Change your dressing based on how much fluid it’s absorbing. A lightly draining wound might only need a change every one to two days, while a moderately draining wound may need more frequent changes. The key is to swap the dressing before it becomes fully saturated. When a dressing stays soaked against the skin for too long, the surrounding tissue can become waterlogged and break down, a problem called maceration that looks like white, wrinkled skin around the wound edges.
Signs the Drainage Is Not Normal
Serosanguineous drainage on its own is not a warning sign. But certain changes in the fluid signal that healing has stalled or an infection has developed. Watch for these shifts:
The fluid becomes thick and milky instead of thin and watery. It turns yellow, green, gray, or brown. A foul smell develops. These are hallmarks of purulent drainage, and they mean bacteria have colonized the wound. Changes in the color or odor of pus typically indicate the infection is worsening.

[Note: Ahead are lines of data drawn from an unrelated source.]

Definition set_grid_idx (x y z : Z) : M unit :=
  st ← get;
  let '(nx, ny, nz) := grid_dim st in
  assert (bool_decide (x < nx));;
  assert (bool_decide (y < ny));;
  assert (bool_decide (z < nz));;
  put (mkBuilder (launches st) (sampling_grid_idx st) (x, y, z) (grid_dim st));;
  add_record (Grid (x, y, z)).

Definition add_tensors (ts : list Tensor) : M unit :=
  l ← active_launch;
  set_active_launch (mkLaunch (grid l) (tensors l ++ ts) (records l)).

Definition sort_tensor_handles : M unit :=
  launch ← active_launch;
  set_active_launch
    (mkLaunch (grid launch) (sorted ptr (tensors launch)) (records launch)).

(** The loop of [get_tensor_ptr]: [ts] is [tensors[i:]], and [break] returns
    the index held so far. *)
Fixpoint floor_index (p : Z) (i ret_idx : nat) (ts : list Tensor) : nat :=
  match ts with
  | [] => ret_idx
  | t :: ts' =>
      if bool_decide (p < ptr t) then ret_idx else floor_index p (S i) i ts'
  end.

Definition get_tensor_ptr (p : Z) : M Tensor :=
  l ← active_launch;
  lift (getitem (tensors l) (floor_index p 0 0 (tensors l))).

(** ** [check_out_of_bounds_access] *)

(** The product of a list of Python integers, which do not overflow: the
    accumulator [shape_prod] of [_check_storage_contiguous], and the size of
    a tensor as a mathematical integer. *)
Definition prod (l : list Z) : Z := foldr Z.mul 1 l.

(** Unsigned and signed 64-bit wrap-around: the value an [uint64], or an
    [int64], holds after an operation whose exact result is [z]. *)
Definition wrap_uint64 (z : Z) : Z := z mod 2 ^ 64.

Definition wrap_int64 (z : Z) : Z := (z + 2 ^ 63) mod 2 ^ 64 - 2 ^ 63.

(** [np.prod] of a shape: the entries are converted to [int64] and the
    product is accumulated in [int64], wrapping at each multiplication. *)
Definition np_prod (l : list Z) : Z :=
  foldr (λ x acc, wrap_int64 (x * acc)) 1 l.

Definition access_check : Type :=
  Tensor * ndarray bool * ndarray bool * ndarray Z * ndarray Z.

(** [ptrs.data] is an array of [uint64] and [tensor_ptr.ptr] an element of
    such an array, so [ptrs.data - tensor_ptr.ptr] is computed in [uint64]
    and wraps for an address below the base address.  [np.prod(shape)] is an
    [int64] and stays one when multiplied by the element size.  The two
    comparisons compare an element of the [uint64] array with an integer by
    value. *)
Definition check_out_of_bounds_access (ptrs : ndarray Z) : M access_check :=
  first_ptr ← lift (getitem (nd_data ptrs) 0);
  tensor_ptr ← get_tensor_ptr first_ptr;
  let offsets := nd_map (λ a, wrap_uint64 (a - ptr tensor_ptr)) ptrs in
  let max_valid_offset :=
    wrap_int64 (np_prod (shape tensor_ptr) * element_size tensor_ptr) in
  let valid_access_mask :=
    nd_map (λ o, bool_decide (0 ≤ o) && bool_decide (o < max_valid_offset))
           offsets in
  let invalid_access_mask := nd_map negb valid_access_mask in
  let corrected_offsets :=
    nd_zip_with (λ (v : bool) o, if v then o else 0)
                valid_access_mask offsets in
  mret (tensor_ptr, valid_access_mask, invalid_access_mask,
        corrected_offsets, offsets).

(** ** The instrumented builder calls

    Each wrapper records and then runs the wrapped builder function, which
    does not touch the recorder; shapes of results are taken as given. *)

Definition create_masked_load (ptrs : ndarray Z) (mask : ndarray bool)
    : M unit :=
  '(tensor_ptr, valid_access_mask, invalid_access_mask, corrected_offsets,
    original_offsets) ← check_out_of_bounds_access ptrs;
  add_record (Load (ptr tensor_ptr) (nd_shape ptrs) corrected_offsets
                   (nd_zip_with andb valid_access_mask mask)
                   invalid_access_mask original_offsets mask).

Definition create_masked_store (ptrs : ndarray Z) (mask : ndarray bool)
    : M unit :=
  '(tensor_ptr, valid_access_mask, invalid_access_mask, corrected_offsets,
    original_offsets) ← check_out_of_bounds_access ptrs;
  add_record (Store (ptr tensor_ptr) (nd_shape ptrs) corrected_offsets
                    (nd_zip_with andb valid_access_mask mask)
                    invalid_access_mask original_offsets mask).

Definition create_make_range (start stop : Z) : M unit :=
  add_record (MakeRange start stop).

Definition binary_op (op : string) (lhs_shape ret_shape : list Z) : M unit :=
  add_record (BinaryOp op lhs_shape ret_shape).

Definition create_dot (a_shape b_shape d_shape ret_shape : list Z) : M unit :=
  add_record (Dot (a_shape, b_shape) d_shape ret_shape).

Definition create_expand_dims (arg_shape : list Z) (axis : Z)
    (ret_shape : list Z) : M unit :=
  add_record (ExpandDims arg_shape axis ret_shape).

Definition reduce (op_name : string) (input_shape : list Z) (axis : option Z)
    (keep_dims : bool) (ret_shape : list Z) : M unit :=
  add_record (Reduce input_shape axis op_name keep_dims ret_shape).

(** ** [_grid_executor_call] *)

(** A call argument: one with a [data_ptr] attribute, or any other value. *)
Inductive kernel_arg : Type :=
| TensorArg (t : torch_tensor)
| ValueArg (v : Z).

A sudden, large increase in the volume of pink or red drainage can also be concerning, particularly after surgery. In some cases, a rush of serosanguineous fluid from a surgical incision can signal that the wound edges are pulling apart. If drainage that had been tapering off suddenly returns in larger amounts, or if the fluid shifts from pink back to bright red, those are reasons to contact your care team.
Severe pain, increasing swelling, warmth, or redness spreading outward from the wound are additional signs that something beyond normal healing is happening, even if the drainage itself still looks pink and watery.